Most everyone agreed that there's still a long way to go. Voters were less likely to blame President Barack Obama for the economic troubles, however, than to point the finger at his predecessor, George W. Bush, according to preliminary results of a national exit poll.
In a much tighter race than the one that swept Mr. Obama into the White House, the poll showed him again leading among his key demographics of women, young people, blacks and Hispanics.
Republican challenger Mitt Romney was strongly favored by men, whites and those with family incomes of $50,000 or more. He was doing a little better among these critical groups than Arizona Sen. John McCain did four years ago, and also echoed Mr. McCain's lead among seniors.
Only a fourth of voters thought they were better off financially than four years ago, when Mr. Obama was elected amidst the worst economic collapse since the Great Depression. Voters were most likely to say their families were doing about the same, and Mr. Obama led among that group. A third felt worse off, and they were voting heavily for Mr. Romney.
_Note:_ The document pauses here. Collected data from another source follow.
(* ===== verification/Config.v ===== *)
(** * Configuration and errors

    [mesh_config] and its parts (src/include/multimaster/config.hpp) and the error
    value reported to the application (src/include/multimaster/events.hpp). *)
From Stdlib Require Import ZArith Lia.
From Stdlib.Strings Require Import Byte.
From stdpp Require Import base gmap sets list strings numbers option.
From S2P Require Import Prelude PeerId.

(** A peer endpoint: host name or dotted quad, and TCP port. *)
Record seed_peer := mk_seed_peer { host : list byte; port : Z }.

(** An allowlist entry: a public key in hexadecimal and an optional label. *)
Record trusted_node := mk_trusted_node { publicKeyHex : list byte; label : list byte }.

Inductive overflow := Disconnect | DropOldest | DropNewest.

#[global] Instance overflow_eq_dec : EqDecision overflow.
Proof. solve_decision. Defined.

Record mesh_config := mk_mesh_config {
  nodeId : peer_id;
  groupName : list byte;
  protocolVersion : Z;
  psk : list byte;
  identityFile : list byte;
  identitySeedHex : list byte;
  nodeName : list byte;
  trustedKeys : list trusted_node;
  requireIdentity : bool;
  multicastAddr : list byte;
  multicastPort : Z;
  multicastIface : list byte;
  announceInterval : Z;
  peerLostTimeout : Z;
  multicastTtl : Z;
  listenPort : Z;
  bindAddr : list byte;
  heartbeatInterval : Z;
  heartbeatTimeout : Z;
  handshakeTimeout : Z;
  reconnectBase : Z;
  reconnectMax : Z;
  initialTtl : Z;
  dedupTtl : Z;
  maxDedupEntries : Z;
  fanout : Z;
  membershipInterval : Z;
  membershipTimeout : Z;
  maxOutboundQueueBytes : Z;
  overflowPolicy : overflow;
  maxMessageBytes : Z;
  seedPeers : list seed_peer;
  staticPeers : list seed_peer;
}.

(** The defaults of the header, for a node whose identifier is [nid]. *)
Definition default_config (nid : peer_id) : mesh_config := {|
  nodeId := nid;
  groupName := bytes_of_string "default";
  protocolVersion := 1;
  psk := [];
  identityFile := [];
  identitySeedHex := [];
  nodeName := [];
  trustedKeys := [];
  requireIdentity := true;
  multicastAddr := bytes_of_string "239.255.42.99";
  multicastPort := 45454;
  multicastIface := [];
  announceInterval := 1000;
  peerLostTimeout := 5000;
  multicastTtl := 1;
  listenPort := 0;
  bindAddr := bytes_of_string "0.0.0.0";
  heartbeatInterval := 1000;
  heartbeatTimeout := 3000;
  handshakeTimeout := 2000;
  reconnectBase := 500;
  reconnectMax := 30000;
  initialTtl := 8;
  dedupTtl := 30000;
  maxDedupEntries := 100000;
  fanout := 0;
  membershipInterval := 2000;
  membershipTimeout := 8000;
  maxOutboundQueueBytes := Z.shiftl 8 20;
  overflowPolicy := Disconnect;
  maxMessageBytes := Z.shiftl 16 20;
  seedPeers := [];
  staticPeers := [];
|}.

Inductive error_category :=
  | ErrSocket | ErrProtocol | ErrDiscovery | ErrBackpressure | ErrCrypto | ErrIdentity
  | ErrInternal.

#[global] Instance error_category_eq_dec : EqDecision error_category.
Proof. solve_decision. Defined.

Record error := mk_error {
  category : error_category;
  sysErrno : Z;
  what : list byte;
  err_peer : option peer_id;
}.

#[global] Instance error_eq_dec : EqDecision error.
Proof. solve_decision. Defined.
The survey of voters as they left polling places showed 6 in 10 ranked the economy as the top issue, way ahead of health care, the federal budget deficit or foreign policy. The majority who don't yet see economic improvement were roughly divided over whether things were getting even worse or just stuck in place.
About 4 in 10 blamed Mr. Obama for the nation's economic woes, and almost all of them voted for Mr. Romney.
Voters pointed to years of high unemployment and rising prices as the biggest troubles for people like them; those two worries far outstripped concerns about the housing market or taxes in the exit polls conducted for The Associated Press and television networks.
Joseph Neat, a stay-at-home father in Hagerstown, Md., said Mr. Obama hasn't solved the problems that are hurting families like his, especially gasoline prices that Mr. Neat called "insane." Of Mr. Obama, he said: "We don't have time for him to make changes. We need the changes now. And four years is plenty of time."
Overall, slightly more than half of voters thought the nation was seriously off on the wrong track instead of going in the right direction -- usually a bad sign for an incumbent. Three-fourths said the economy is poor or not so good, and they mostly backed Mr. Romney. Still, many voters such as William Mullins of Lansing, Mich., felt that Mr. Obama needed more time to fix things.
"Obama had a lot to deal with when he came to office," Mr. Mullins said. "You can't change everything overnight."
Only a quarter of voters were feeling enthusiastic about Mr. Obama's administration; at least as many were angry about it.
Mr. Romney's voters were a bit more likely to say they had reservations about their man; about a fourth felt that way. Overall, most voters felt strongly about their choice, however, with Mr. Obama's supporters somewhat more enthusiastic.
The presidential campaign grew bitterly negative at times, but on Election Day, voters didn't dwell on that: Just 1 in 10 said they were primarily voting against the other guy.
About half said government is doing too many things better left to businesses and individuals, a point Mr. Romney hammered throughout the campaign. Only 4 in 10 wanted government to do more.
"I haven't had a raise in two years because of Obama's anti-business policies," said Ken Keller, a Schaumburg, Ill., engineer who voted for Mr. Romney.
The Obama campaign's insistence that multimillionaire Mr. Romney would do more for well-heeled Americans seems to have taken hold in many voters' minds. Half said they think the former Massachusetts governor's policies generally favor the rich and barely any thought that he favors the poor.
"I don't think Romney understands people who are down and out," said Cari Herling, an insurance analyst from Sun Prairie, Wis.
In contrast, only about 1 in 10 said Mr. Obama, who has pushed higher taxes for the wealthy, favors rich Americans. The biggest group -- 4 in 10 -- said Mr. Obama's policies help the middle class, with the poor coming in second.
Voters tended to think the U.S. economic system as a whole favors the wealthy. About half said taxes should be raised on income above $250,000 per year, as Mr. Obama wants. Yet voters gave a resounding "no" when asked whether they wanted taxes raised to help cut the spiraling budget deficit.
Nearly two-thirds of voters said they thought illegal immigrants working in the United States should be offered a chance to apply for legal status, instead of being deported.
In a race that has been neck-and-neck for months, about 1 in 10 voters said they had only settled on their presidential choice within the last few days, or even on Election Day. They were closely divided between Mr. Obama and Mr. Romney.
The survey of 23,467 voters was conducted for the AP and the television networks by Edison Research. This includes preliminary results from interviews conducted as voters left a random sample of 350 precincts nationally Tuesday, as well as 4,389 who voted early or absentee and were interviewed by landline or cellular telephone from Oct. 29 through Nov. 4.
Results for the full sample were subject to sampling error of plus or minus 2 percentage points; it is higher for subgroups.